21. E as esperanças se transformam em breve em realidade, quando a filha mais velha já
começa a ajudar a mãe a cuidar do mais novo; quando o filho mais velho volta para casa
radiante, pela primeira vez, com seu primeiro salário. Esse dia entre todos será
abençoado de modo especial pelos pais, que vêem para sempre afastado o espectro de
uma velhice miserável, e sentem a segurança da recompensa de seus sacrifícios. Os
filhos numerosos, por sua vez, ignoram asolidão e o mal-estar de serem obrigados a
viver no meio de adultos. É verdade que essa companhia numerosa pode às vezes
transformar-se numa vivacidade fastidiosa e suas desavenças, em tempestades
passageiras; mas quando estas são superficiais e de curta duração, concorrem
eficazmente para a formação do caráter. Os filhos das famílias numerosas se educam
por assim dizer por si mesmos na vigilância e na responsabilidade de seus atos, no
respeito e no auxílio mútuo, na largueza do espírito e na generosidade. A família é para
eles um pequeno mundo de experiências antes de enfrentarem o mundo exterior, mais
árduo e mais constrangedor.
 
Recomendação final e Bênção Apostólica
22. Todos esses bens e todos esses valores ganham em consistência, intensidade e
fecundidade quando a família numerosa coloca, como seu fundamento e regra, o espírito
sobrenatural do Evangelho, que tudo eleva acima do humano e tudo perpetua. Nesses
casos, aos dons comuns de providência, de paz, de alegria, Deus acrescenta muitas
vezes, como a experiência o demonstra, os chamados de predileção, isto é, as vocações
ao sacerdócio, à perfeição religiosa e à própria santidade. Mais de uma vez, e não sem
razão, salientou-se a prerrogativa das famílias numerosas como viveiros de santos.

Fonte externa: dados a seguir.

Lemma mcount_zero {A} (p : A -> bool) (m : gmap Z A) :
  (forall k x, m !! k = Some x -> p x = false) -> mcount p m = 0.
Proof.
  intros H. unfold mcount. rewrite map_empty_filter_2; [by rewrite map_size_empty|].
  intros k x Hx. simpl. by rewrite (H k x Hx).
Qed.

Lemma mcount_le {A} (p p' : A -> bool) (m : gmap Z A) :
  (forall x, p x = true -> p' x = true) -> mcount p m <= mcount p' m.
Proof.
  intros H. unfold mcount. apply inj_le, map_subseteq_size.
  apply map_filter_subseteq_ext. intros k x _. apply H.
Qed.

Lemma mcount_size {A} (p : A -> bool) (m : gmap Z A) : 0 <= mcount p m <= Z.of_nat (size m).
Proof. split; [unfold mcount; lia|]. apply inj_le, map_subseteq_size, map_filter_subseteq. Qed.

Lemma s32_small z : - 2 ^ 31 <= z < 2 ^ 31 -> s32 z = z.
Proof. intros H. unfold s32. rewrite Z.mod_small; lia. Qed.

(** ** Queue occupancy

    A map [cm] says which requests are counted on which queue, and which of them
    are counted a second time ([extra]: not yet sent on the host, response queued
    on the target).  [qm] holds the counters of each queue.  The counters are
    exactly what [cm] says. *)
Section Occupancy.
  Context {C Q : Type} (queue_of : C -> Z) (extra : C -> bool) (wf : C -> Prop) (all_n extra_n : Q -> Z)
    (cap : Z).

Definition on_queue (q : Z) (c : C) : bool := queue_of c =? q.
Definition extra_on (q : Z) (c : C) : bool := on_queue q c && extra c.

Record occupancy (qm : gmap Z Q) (cm : gmap Z C) : Prop := {
  oc_entry k c : cm !! k = Some c -> wf c /\ is_Some (qm !! queue_of c);
  oc_extra q qs : qm !! q = Some qs -> extra_n qs = mcount (extra_on q) cm;
  oc_all q qs : qm !! q = Some qs -> all_n qs = mcount (on_queue q) cm;
  oc_size : Z.of_nat (size cm) <= cap
}.

Lemma occupancy_init : 0 <= cap -> occupancy ∅ ∅.
Proof. intros Hc. split; done. Qed.

Lemma on_other q c : q <> queue_of c -> on_queue q c = false /\ extra_on q c = false.
Proof. intros Hn. unfold extra_on, on_queue. by rewrite (proj2 (Z.eqb_neq _ _)) by congruence. Qed.
Lemma on_own c : on_queue (queue_of c) c = true /\ extra_on (queue_of c) c = extra c.
Proof. unfold extra_on, on_queue. by rewrite Z.eqb_refl. Qed.

Lemma occ_bounds qm cm q qs :
  occupancy qm cm -> qm !! q = Some qs -> 0 <= extra_n qs <= all_n qs /\ all_n qs <= cap.
Proof.
  intros [_ Hu Hi Hs] Hq. rewrite (Hu _ _ Hq), (Hi _ _ Hq).
  pose proof (mcount_size (extra_on q) cm). pose proof (mcount_size (on_queue q) cm).
  pose proof (mcount_le (extra_on q) (on_queue q) cm) as Hle.
  assert (forall x, extra_on q x = true -> on_queue q x = true) as Hx
    by (intros x; unfold extra_on; by rewrite andb_true_iff; intros [? _]).
  specialize (Hle Hx). lia.
Qed.

(** Nothing is counted on a queue without counters. *)
Lemma occ_none qm cm q p :
  occupancy qm cm -> qm !! q = None -> (forall c, p c = true -> on_queue q c = true) -> mcount p cm = 0.
Proof.
  intros Ho Hq Hp. apply mcount_zero. intros k c Hc. destruct (p c) eqn:Epc; [|done].
  apply Hp, Z.eqb_eq in Epc. destruct (oc_entry _ _ Ho _ _ Hc) as [_ [x Hx]]. congruence.
Qed.

Lemma entry_kept (qm : gmap Z Q) q q' qs' : is_Some (qm !! q) -> is_Some (<[q' := qs']> qm !! q).
Proof.
  intros [x Hx]. destruct (decide (q' = q)) as [->|]; [by rewrite lookup_insert_eq|].
  rewrite lookup_insert_ne by done. by exists x.
Qed.

Lemma occ_new_queue qm cm q qs :
  occupancy qm cm -> qm !! q = None -> all_n qs = 0 -> extra_n qs = 0 -> occupancy (<[q := qs]> qm) cm.
Proof.
  intros Ho Hq Ha He. destruct Ho as [H1 H2 H3 H4] eqn:Eo. clear Eo.
  split; [|intros q' qs'|intros q' qs'|done].
  - intros k c Hc. destruct (H1 _ _ Hc). split; [done|by apply entry_kept].
  - rewrite lookup_insert_Some. intros [[<- <-]|[_ Hx]]; [|by apply H2].
    rewrite (occ_none qm cm q); [done..|]. intros c. unfold extra_on. rewrite andb_true_iff. by intros [? _].
  - rewrite lookup_insert_Some. intros [[<- <-]|[_ Hx]]; [|by apply H3]. by rewrite (occ_none qm cm q).
Qed.

(** A request is counted, or what it is counted for changes. *)
Lemma occ_change qm cm k new qs qs' :
  occupancy qm cm -> qm !! queue_of new = Some qs ->
  match cm !! k with
  | Some old => queue_of old = queue_of new /\ all_n qs' = all_n qs /\
                extra_n qs' = extra_n qs + ind (extra new) - ind (extra old)
  | None => Z.of_nat (size cm) < cap /\ all_n qs' = all_n qs + 1 /\
            extra_n qs' = extra_n qs + ind (extra new)
  end ->
  wf new -> occupancy (<[queue_of new := qs']> qm) (<[k := new]> cm).
Proof.
  intros [H1 H2 H3 H4] Hq Hold Hwf.
  assert (forall p, mcount p (<[k := new]> cm) =
    mcount p cm - ind (default false (p <$> cm !! k)) + ind (p new)) as Hm.
  { intros p. destruct (cm !! k) as [c|] eqn:E; simpl; [by apply mcount_insert|].
    rewrite mcount_fresh by done. lia. }
  assert (forall q, q <> queue_of new -> default false (on_queue q <$> cm !! k) = false /\
    default false (extra_on q <$> cm !! k) = false) as Hother.
  { intros q Hn. destruct (cm !! k) as [c|]; simpl; [|done]. destruct Hold as [Hc _].
    apply on_other. congruence. }
  destruct (on_own new) as [Hon Hex]. split.
  - intros k' c. rewrite lookup_insert_Some. intros [[<- <-]|[Hn Hc]].
    + split; [done|]. by rewrite lookup_insert_eq.
    + destruct (H1 _ _ Hc). split; [done|by apply entry_kept].
  - intros q qs0. rewrite lookup_insert_Some, Hm. intros [[<- <-]|[Hn Hqs]].
    + rewrite Hex. pose proof (H2 _ _ Hq). destruct (cm !! k) as [c|]; simpl in *; [|lia].
      destruct Hold as (Hc & _ & He). rewrite <- Hc, (proj2 (on_own c)). rewrite <- Hc in *. lia.
    + destruct (Hother q) as [_ ->]; [done|]. destruct (on_other q new) as [_ ->]; [done|].
      rewrite (H2 _ _ Hqs). simpl. lia.
  - intros q qs0. rewrite lookup_insert_Some, Hm. intros [[<- <-]|[Hn Hqs]].
    + rewrite Hon. pose proof (H3 _ _ Hq). destruct (cm !! k) as [c|]; simpl in *; [|lia].
      destruct Hold as (Hc & He & _). rewrite <- Hc, (proj1 (on_own c)). rewrite <- Hc in *. simpl. lia.
    + destruct (Hother q) as [-> _]; [done|]. destruct (on_other q new) as [-> _]; [done|].
      rewrite (H3 _ _ Hqs). simpl. lia.
  - destruct (cm !! k) as [c|] eqn:E.
    + rewrite map_size_insert_Some by (by exists c). done.
    + rewrite map_size_insert_None by done. lia.
Qed.

(** A request leaves the counts for good. *)
Lemma occ_forget qm cm k c qs qs' :
  occupancy qm cm -> cm !! k = Some c -> qm !! queue_of c = Some qs ->
  all_n qs' = all_n qs - 1 -> extra_n qs' = extra_n qs - ind (extra c) ->
  occupancy (<[queue_of c := qs']> qm) (delete k cm).
Proof.
  intros [H1 H2 H3 H4] Hk Hq Ha He.
  assert (forall p, mcount p (delete k cm) = mcount p cm - ind (p c)) as Hm by (intros p; by apply mcount_delete).
  destruct (on_own c) as [Hon Hex]. split.
  - intros k' c'. rewrite lookup_delete_Some. intros [Hn Hc].
    destruct (H1 _ _ Hc). split; [done|by apply entry_kept].
  - intros q qs0. rewrite lookup_insert_Some, Hm. intros [[<- <-]|[Hn Hqs]].
    + rewrite Hex, He, (H2 _ _ Hq). lia.
    + destruct (on_other q c) as [_ ->]; [done|]. rewrite (H2 _ _ Hqs). simpl. lia.
  - intros q qs0. rewrite lookup_insert_Some, Hm. intros [[<- <-]|[Hn Hqs]].
    + rewrite Hon, Ha, (H3 _ _ Hq). simpl. lia.
    + destruct (on_other q c) as [-> _]; [done|]. rewrite (H3 _ _ Hqs). simpl. lia.
  - rewrite map_size_delete_Some by (by exists c). lia.
Qed.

Citam-se, entre outras, a de São Luís, rei da França, composta de dez filhos; a de Santa
Catarina de Sena, de vinte e cinco; a de São Roberto Bellarmino, de doze; a de São Pio
X, de dez. Toda vocação é um segredo da Providência; mas no que diz respeito aos pais,
esses fatos permitem concluir que o número de filhos não impede sua excelente e
perfeita educação; que o número, nesse assunto, não traz desvantagem para a qualidade
no que se refere aos valores tanto físicos como espirituais.
23. Uma palavra, finalmente, para vós, dirigentes e representantes das Associações das
Famílias Numerosas de Roma e da Itália. Tende o cuidado de imprimir um dinamismo
cada vez mais vigilante e ativo à ação que vos propusestes realizar para o bem da
dignidade da família numerosa e sua proteção econômica. Quanto à primeira finalidade,
conformai-vos aos preceitos da Igreja; quanto à segunda, é preciso sacudir a inércia da
porção da sociedade que ainda não se abriu aos deveres sociais.
24. A Providência é uma verdade e uma realidade divina, mas ela se apraz em servir-se
da colaboração humana. De ordinário, move-se e acorre quando é chamada e, por assim
dizer, conduzida pela mão do homem; gosta de esconder-se por detrás da ação humana.
Se é justo reconhecer na legislação italiana posições das mais avançadas no terreno da
proteção às famílias, particularmente às famílias numerosas, é preciso não ocultar que
ainda existem muitas que se debatem, sem que seja por culpa sua, no meio de
dificuldades e privações. Pois bem, vossa ação deve propor-se fazer chegar igualmente a
estas a proteção das leis e, nos casos urgentes, a da caridade. Qualquer resultado
positivo alcançado nesse terreno é qual uma sólida pedra colocada no edifício da Pátria
e da Igreja; e é o melhor que podeis fazer como católicos e como cidadãos.
25. Invocando a proteção divina para as vossas famílias e para as de toda a Itália e
colocando-as ainda uma vez sob a égide celestial da Sagrada Família de Jesus, Maria e
José, de todo o coração Nós vos concedemos a Nossa paternal Bênção Apostólica.